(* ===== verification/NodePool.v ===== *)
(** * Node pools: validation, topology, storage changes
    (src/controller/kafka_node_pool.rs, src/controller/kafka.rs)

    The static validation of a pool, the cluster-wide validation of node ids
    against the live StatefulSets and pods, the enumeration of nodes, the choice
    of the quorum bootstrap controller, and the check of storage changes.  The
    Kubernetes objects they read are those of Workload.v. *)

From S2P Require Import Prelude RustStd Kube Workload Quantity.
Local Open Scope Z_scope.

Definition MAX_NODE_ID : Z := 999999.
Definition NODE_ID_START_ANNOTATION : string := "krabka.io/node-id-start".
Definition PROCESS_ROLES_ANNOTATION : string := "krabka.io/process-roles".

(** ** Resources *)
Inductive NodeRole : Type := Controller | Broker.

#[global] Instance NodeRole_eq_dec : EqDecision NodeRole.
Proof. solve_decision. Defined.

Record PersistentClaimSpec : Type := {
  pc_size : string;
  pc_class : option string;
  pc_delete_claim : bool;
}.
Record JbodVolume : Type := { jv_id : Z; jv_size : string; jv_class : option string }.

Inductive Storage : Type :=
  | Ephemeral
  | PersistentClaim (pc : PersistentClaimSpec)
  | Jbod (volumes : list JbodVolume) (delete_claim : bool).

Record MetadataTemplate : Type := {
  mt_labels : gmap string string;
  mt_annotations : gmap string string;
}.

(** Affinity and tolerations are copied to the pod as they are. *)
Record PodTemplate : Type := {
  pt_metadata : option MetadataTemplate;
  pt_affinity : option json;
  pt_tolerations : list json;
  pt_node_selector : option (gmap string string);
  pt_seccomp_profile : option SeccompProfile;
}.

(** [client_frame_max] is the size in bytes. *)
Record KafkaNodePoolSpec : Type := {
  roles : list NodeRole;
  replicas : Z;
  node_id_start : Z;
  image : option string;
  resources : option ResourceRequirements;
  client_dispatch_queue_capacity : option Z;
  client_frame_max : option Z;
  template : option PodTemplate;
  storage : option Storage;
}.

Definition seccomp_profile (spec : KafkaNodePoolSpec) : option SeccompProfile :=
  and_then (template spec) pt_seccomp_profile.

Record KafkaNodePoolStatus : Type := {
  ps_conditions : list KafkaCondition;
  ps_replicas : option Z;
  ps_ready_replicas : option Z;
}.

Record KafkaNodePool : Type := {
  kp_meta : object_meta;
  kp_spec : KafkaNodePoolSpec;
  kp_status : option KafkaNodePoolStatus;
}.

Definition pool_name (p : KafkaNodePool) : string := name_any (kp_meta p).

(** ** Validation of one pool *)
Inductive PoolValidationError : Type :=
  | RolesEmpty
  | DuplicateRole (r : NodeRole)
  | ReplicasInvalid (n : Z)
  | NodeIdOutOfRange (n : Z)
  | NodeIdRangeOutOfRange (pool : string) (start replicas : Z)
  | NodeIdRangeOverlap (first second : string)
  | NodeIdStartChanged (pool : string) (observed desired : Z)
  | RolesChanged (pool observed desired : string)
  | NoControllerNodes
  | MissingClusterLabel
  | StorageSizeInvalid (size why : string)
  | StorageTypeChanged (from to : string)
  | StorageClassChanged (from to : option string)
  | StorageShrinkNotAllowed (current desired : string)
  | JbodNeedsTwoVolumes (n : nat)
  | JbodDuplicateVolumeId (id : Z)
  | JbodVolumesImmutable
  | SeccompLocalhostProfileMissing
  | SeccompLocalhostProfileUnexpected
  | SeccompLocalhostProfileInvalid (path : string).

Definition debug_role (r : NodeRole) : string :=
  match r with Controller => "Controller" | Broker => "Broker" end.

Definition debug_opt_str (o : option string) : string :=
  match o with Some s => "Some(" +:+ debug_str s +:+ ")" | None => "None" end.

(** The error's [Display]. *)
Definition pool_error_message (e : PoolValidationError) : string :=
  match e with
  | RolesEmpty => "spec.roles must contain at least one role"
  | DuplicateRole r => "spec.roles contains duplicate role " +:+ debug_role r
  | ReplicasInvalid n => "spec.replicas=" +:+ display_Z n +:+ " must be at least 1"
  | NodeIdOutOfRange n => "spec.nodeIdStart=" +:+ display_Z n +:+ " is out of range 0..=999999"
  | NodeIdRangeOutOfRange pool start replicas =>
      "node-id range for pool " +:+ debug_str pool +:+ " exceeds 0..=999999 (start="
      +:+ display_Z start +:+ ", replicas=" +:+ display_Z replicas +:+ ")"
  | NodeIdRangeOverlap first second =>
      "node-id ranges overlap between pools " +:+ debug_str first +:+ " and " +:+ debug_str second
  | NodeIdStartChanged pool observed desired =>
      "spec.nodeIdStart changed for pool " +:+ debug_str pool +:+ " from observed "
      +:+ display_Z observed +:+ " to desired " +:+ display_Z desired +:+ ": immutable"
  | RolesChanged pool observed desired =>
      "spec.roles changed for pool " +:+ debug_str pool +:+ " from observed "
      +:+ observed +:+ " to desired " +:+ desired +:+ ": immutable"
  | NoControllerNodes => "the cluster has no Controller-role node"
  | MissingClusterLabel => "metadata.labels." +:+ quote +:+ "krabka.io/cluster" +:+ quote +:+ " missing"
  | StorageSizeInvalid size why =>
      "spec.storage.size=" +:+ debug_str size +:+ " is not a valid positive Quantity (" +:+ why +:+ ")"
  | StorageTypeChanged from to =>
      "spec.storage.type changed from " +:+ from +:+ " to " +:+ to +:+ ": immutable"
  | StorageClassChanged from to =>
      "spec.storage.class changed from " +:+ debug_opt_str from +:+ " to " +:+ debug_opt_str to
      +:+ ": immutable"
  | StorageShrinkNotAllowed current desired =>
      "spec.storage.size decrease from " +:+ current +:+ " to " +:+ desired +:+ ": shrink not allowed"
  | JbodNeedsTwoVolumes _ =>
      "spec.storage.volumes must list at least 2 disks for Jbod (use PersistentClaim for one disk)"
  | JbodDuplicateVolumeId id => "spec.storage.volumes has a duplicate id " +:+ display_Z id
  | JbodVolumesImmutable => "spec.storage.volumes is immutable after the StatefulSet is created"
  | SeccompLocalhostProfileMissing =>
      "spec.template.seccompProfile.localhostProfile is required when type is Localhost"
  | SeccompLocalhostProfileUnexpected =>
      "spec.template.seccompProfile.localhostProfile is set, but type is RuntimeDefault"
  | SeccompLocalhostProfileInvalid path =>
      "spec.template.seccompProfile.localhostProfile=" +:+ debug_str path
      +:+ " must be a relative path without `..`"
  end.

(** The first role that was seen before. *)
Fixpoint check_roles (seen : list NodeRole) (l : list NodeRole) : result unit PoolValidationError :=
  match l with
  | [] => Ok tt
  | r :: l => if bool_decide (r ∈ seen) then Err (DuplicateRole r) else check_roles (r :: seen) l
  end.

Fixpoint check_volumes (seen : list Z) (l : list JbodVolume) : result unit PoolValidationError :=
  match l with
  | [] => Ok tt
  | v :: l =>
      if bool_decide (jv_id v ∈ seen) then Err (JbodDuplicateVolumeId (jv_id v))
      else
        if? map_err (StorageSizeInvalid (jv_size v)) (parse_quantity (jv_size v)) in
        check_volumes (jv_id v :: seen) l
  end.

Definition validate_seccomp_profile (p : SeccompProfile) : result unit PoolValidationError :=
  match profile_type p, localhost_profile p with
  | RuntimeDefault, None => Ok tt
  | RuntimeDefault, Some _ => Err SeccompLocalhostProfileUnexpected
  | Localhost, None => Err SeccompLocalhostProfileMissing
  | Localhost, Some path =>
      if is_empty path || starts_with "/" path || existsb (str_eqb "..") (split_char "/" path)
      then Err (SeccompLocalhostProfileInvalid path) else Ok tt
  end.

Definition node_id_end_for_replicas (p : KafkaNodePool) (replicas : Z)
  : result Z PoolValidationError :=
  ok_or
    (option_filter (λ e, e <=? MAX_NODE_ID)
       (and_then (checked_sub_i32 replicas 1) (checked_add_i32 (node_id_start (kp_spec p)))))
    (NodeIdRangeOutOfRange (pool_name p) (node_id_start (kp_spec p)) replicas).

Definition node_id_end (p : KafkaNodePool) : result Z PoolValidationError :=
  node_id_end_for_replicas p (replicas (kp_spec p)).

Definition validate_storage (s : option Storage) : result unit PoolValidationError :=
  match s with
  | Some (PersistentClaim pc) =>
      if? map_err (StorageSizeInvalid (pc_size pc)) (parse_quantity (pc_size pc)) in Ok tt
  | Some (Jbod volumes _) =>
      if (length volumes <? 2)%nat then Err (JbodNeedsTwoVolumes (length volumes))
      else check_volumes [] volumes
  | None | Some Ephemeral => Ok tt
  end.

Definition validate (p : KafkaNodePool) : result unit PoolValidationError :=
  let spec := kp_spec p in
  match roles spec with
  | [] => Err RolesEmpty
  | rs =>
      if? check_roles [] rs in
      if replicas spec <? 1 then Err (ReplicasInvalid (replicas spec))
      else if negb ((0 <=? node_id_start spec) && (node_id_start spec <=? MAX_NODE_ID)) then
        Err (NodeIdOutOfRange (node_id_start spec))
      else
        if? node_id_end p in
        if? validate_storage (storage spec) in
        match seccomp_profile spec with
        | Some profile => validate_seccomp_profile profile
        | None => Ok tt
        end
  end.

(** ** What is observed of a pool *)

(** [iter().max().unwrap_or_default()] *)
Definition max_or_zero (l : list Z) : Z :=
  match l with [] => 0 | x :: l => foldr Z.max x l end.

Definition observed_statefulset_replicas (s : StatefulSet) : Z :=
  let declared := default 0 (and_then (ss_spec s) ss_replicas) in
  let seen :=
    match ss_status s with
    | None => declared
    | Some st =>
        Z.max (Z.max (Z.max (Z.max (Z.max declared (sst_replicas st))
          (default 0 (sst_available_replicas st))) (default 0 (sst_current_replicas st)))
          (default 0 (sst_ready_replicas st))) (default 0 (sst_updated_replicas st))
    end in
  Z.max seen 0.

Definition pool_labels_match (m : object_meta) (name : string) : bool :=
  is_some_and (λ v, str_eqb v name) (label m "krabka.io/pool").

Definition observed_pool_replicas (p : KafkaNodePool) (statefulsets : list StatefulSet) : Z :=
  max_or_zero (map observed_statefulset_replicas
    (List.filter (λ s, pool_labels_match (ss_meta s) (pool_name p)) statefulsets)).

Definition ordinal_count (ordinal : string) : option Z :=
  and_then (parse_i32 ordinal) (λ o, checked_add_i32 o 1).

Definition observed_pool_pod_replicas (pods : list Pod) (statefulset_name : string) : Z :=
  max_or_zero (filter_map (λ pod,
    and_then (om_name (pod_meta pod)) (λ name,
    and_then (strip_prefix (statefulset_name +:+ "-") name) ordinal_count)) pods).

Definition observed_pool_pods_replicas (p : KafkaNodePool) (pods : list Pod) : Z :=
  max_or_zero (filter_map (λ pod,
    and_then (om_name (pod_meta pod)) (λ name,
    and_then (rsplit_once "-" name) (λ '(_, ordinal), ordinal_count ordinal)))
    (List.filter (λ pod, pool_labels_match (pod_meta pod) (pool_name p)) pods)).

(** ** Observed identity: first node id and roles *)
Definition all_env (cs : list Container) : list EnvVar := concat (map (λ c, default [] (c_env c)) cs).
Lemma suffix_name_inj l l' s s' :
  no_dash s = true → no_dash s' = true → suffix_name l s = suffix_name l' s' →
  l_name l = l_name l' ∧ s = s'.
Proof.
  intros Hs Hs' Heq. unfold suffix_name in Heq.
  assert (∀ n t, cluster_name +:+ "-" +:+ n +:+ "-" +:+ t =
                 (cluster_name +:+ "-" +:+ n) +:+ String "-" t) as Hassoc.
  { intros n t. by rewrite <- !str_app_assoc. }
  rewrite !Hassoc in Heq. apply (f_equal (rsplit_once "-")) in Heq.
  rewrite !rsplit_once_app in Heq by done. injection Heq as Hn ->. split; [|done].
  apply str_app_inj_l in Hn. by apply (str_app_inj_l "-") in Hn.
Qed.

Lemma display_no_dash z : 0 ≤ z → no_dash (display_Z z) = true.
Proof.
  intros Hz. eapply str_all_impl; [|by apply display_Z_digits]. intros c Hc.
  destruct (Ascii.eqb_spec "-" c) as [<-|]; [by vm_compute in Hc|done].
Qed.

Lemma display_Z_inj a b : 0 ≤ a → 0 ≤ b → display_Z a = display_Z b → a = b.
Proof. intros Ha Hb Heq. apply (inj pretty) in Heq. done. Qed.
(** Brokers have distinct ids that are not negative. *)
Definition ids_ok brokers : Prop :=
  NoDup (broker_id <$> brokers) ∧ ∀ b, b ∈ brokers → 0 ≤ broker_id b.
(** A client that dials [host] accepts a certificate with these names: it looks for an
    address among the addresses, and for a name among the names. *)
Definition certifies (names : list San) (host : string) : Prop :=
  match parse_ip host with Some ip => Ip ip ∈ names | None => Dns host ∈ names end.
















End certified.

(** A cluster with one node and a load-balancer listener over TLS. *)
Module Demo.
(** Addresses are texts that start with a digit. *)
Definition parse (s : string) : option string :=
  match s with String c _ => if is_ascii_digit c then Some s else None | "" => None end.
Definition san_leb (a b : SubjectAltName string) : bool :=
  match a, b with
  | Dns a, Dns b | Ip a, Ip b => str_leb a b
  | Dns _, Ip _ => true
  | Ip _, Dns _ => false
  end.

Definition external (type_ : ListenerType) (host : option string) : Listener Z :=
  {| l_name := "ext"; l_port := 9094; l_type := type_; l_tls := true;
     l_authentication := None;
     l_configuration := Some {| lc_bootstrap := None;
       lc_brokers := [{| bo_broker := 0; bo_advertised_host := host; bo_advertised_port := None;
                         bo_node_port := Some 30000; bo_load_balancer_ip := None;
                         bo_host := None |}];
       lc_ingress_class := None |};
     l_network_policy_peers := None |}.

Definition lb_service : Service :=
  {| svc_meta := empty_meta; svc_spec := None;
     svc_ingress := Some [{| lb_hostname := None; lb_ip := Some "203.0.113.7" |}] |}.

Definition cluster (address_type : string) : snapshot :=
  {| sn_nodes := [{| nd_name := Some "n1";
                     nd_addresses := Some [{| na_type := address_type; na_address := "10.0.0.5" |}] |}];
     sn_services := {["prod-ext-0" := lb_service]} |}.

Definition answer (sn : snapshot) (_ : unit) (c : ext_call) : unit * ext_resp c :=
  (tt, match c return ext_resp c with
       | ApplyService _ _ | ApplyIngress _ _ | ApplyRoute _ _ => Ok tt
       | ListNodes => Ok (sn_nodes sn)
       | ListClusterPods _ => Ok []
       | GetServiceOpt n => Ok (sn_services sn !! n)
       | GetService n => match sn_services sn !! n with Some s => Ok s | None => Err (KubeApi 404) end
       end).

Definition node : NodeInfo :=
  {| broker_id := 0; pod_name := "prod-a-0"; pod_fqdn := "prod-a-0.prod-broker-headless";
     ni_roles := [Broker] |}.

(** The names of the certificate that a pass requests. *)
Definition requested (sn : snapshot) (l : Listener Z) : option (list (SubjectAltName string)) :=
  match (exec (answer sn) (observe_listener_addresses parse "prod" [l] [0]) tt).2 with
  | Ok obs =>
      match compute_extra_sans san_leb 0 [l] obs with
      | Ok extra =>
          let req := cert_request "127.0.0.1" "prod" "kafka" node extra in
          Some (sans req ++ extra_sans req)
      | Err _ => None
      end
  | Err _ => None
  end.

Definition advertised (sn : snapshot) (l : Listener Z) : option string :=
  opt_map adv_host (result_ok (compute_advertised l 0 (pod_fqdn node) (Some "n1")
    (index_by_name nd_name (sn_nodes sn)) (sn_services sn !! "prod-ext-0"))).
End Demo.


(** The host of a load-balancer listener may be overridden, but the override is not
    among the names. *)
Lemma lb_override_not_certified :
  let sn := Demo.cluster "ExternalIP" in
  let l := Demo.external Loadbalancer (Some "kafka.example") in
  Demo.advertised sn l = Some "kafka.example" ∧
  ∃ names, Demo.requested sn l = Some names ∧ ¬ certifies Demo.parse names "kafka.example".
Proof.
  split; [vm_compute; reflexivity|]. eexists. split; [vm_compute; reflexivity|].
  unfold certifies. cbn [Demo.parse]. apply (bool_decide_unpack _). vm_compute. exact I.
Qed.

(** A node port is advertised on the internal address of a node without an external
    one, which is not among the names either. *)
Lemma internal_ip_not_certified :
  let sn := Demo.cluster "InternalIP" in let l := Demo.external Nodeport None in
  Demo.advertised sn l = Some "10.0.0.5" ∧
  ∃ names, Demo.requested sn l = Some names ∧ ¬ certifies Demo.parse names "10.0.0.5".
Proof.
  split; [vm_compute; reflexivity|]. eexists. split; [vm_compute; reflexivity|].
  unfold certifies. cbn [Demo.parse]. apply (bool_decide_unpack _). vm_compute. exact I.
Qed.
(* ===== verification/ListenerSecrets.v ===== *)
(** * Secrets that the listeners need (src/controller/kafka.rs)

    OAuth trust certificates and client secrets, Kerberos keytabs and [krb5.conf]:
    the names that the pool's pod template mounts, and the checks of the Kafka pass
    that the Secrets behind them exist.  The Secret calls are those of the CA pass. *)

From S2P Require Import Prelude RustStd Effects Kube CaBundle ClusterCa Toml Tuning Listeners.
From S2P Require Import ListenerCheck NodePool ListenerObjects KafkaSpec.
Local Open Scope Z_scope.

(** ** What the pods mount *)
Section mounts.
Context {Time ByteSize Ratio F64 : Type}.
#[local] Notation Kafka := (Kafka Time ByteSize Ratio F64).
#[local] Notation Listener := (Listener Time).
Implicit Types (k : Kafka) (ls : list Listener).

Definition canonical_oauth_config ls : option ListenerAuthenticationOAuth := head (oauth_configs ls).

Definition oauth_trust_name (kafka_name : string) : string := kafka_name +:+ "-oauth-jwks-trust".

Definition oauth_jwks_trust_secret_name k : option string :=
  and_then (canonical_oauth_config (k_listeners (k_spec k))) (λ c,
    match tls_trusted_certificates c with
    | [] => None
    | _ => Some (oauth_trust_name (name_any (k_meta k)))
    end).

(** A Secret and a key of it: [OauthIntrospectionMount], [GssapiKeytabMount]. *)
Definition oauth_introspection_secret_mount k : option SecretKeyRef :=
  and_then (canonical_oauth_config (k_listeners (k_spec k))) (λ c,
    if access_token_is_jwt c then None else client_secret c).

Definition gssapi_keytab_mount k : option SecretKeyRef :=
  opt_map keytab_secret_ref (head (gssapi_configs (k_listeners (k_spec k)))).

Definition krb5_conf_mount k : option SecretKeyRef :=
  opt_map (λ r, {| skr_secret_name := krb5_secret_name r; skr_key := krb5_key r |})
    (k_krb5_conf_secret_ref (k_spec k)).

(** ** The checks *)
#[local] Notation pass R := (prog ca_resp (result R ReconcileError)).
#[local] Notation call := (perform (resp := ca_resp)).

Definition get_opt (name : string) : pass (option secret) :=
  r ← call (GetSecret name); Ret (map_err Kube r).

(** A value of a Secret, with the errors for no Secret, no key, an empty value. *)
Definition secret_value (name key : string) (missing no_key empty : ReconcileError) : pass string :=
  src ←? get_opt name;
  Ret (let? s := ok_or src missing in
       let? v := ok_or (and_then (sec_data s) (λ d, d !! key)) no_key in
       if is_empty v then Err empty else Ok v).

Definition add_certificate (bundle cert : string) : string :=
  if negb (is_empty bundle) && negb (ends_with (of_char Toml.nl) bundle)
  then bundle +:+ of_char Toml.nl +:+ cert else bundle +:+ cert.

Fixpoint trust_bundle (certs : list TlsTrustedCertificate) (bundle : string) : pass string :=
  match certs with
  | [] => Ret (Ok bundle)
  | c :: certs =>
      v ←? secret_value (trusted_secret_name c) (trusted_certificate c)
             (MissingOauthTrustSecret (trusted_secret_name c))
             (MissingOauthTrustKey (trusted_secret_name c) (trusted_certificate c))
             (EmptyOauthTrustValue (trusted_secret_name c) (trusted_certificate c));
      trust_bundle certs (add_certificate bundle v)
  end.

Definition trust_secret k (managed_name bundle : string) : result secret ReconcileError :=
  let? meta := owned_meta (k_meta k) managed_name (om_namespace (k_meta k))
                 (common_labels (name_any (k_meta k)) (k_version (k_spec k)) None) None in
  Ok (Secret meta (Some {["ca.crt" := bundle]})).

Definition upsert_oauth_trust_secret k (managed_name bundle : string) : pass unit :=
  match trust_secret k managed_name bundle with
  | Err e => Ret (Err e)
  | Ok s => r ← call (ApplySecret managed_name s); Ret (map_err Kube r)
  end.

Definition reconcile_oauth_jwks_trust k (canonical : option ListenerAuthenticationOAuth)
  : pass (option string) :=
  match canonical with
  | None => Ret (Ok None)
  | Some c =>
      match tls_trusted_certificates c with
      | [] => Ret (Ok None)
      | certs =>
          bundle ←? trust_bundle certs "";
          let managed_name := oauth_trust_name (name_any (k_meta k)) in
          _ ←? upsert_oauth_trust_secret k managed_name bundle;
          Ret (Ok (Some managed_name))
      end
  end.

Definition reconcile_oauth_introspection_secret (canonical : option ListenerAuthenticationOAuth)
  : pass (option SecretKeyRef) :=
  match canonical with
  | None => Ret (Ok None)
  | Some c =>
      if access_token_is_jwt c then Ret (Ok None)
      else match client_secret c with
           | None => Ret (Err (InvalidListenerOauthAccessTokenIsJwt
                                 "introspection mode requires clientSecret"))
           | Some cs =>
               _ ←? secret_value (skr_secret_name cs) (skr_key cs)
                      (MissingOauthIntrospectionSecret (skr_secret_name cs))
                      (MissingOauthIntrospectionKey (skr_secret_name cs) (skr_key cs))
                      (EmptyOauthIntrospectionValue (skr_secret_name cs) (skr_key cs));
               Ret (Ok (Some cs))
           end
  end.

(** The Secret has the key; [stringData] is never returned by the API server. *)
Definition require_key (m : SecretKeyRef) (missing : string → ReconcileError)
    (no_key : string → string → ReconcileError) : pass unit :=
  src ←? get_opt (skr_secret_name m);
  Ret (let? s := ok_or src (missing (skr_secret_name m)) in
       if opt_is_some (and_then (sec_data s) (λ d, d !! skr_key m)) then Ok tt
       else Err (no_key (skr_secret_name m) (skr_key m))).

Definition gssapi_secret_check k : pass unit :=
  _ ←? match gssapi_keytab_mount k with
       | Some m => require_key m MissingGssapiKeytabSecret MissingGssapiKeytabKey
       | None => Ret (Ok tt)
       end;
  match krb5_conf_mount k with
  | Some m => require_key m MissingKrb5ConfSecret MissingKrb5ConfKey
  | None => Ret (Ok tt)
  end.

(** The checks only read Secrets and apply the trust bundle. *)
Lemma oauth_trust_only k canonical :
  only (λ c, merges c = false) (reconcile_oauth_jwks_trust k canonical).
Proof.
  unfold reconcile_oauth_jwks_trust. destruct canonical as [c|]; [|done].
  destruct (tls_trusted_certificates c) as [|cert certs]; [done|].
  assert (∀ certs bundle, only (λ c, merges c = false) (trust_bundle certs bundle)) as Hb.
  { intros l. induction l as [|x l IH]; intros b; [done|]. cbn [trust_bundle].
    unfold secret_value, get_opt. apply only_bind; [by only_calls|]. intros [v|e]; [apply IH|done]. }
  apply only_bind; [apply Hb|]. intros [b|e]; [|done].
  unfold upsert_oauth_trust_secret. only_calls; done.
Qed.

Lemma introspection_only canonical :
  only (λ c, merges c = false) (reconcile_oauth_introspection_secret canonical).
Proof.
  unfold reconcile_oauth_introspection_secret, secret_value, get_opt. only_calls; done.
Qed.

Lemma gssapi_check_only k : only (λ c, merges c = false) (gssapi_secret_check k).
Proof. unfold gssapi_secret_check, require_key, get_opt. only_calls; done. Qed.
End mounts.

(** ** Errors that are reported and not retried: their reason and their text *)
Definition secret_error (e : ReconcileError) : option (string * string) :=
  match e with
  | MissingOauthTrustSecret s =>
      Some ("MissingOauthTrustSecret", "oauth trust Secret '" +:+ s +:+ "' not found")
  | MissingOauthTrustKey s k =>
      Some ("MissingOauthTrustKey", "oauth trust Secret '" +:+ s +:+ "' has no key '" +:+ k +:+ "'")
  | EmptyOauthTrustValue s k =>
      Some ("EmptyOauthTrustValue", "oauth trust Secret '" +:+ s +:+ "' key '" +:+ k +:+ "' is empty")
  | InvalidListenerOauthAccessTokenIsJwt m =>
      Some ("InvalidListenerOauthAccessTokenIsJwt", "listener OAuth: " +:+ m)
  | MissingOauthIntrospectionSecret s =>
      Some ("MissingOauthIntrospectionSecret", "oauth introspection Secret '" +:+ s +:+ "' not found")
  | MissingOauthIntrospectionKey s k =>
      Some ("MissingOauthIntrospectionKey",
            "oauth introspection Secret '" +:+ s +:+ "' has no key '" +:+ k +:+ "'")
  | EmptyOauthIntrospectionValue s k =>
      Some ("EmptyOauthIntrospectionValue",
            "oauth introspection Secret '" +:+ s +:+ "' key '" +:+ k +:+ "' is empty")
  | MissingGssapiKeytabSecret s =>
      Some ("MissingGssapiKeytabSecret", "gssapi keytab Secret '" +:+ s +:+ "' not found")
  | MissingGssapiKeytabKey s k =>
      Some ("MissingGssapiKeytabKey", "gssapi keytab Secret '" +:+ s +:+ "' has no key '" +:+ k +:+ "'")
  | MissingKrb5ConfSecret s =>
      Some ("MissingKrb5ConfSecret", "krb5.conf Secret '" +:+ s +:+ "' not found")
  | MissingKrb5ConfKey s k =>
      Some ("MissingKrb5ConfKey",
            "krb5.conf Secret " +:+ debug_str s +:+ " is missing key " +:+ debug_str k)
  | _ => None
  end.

------------------------

*Work item:* Begin with the first line of the records and reproduce each line as is, ending with the line that holds "From S2P Require Import Prelude RustStd Kube".

*Result:*
(* ===== verification/NodePool.v ===== *)
(** * Node pools: validation, topology, storage changes
    (src/controller/kafka_node_pool.rs, src/controller/kafka.rs)

    The static validation of a pool, the cluster-wide validation of node ids
    against the live StatefulSets and pods, the enumeration of nodes, the choice
    of the quorum bootstrap controller, and the check of storage changes.  The
    Kubernetes objects they read are those of Workload.v. *)

From S2P Require Import Prelude RustStd Kube Workload Quantity.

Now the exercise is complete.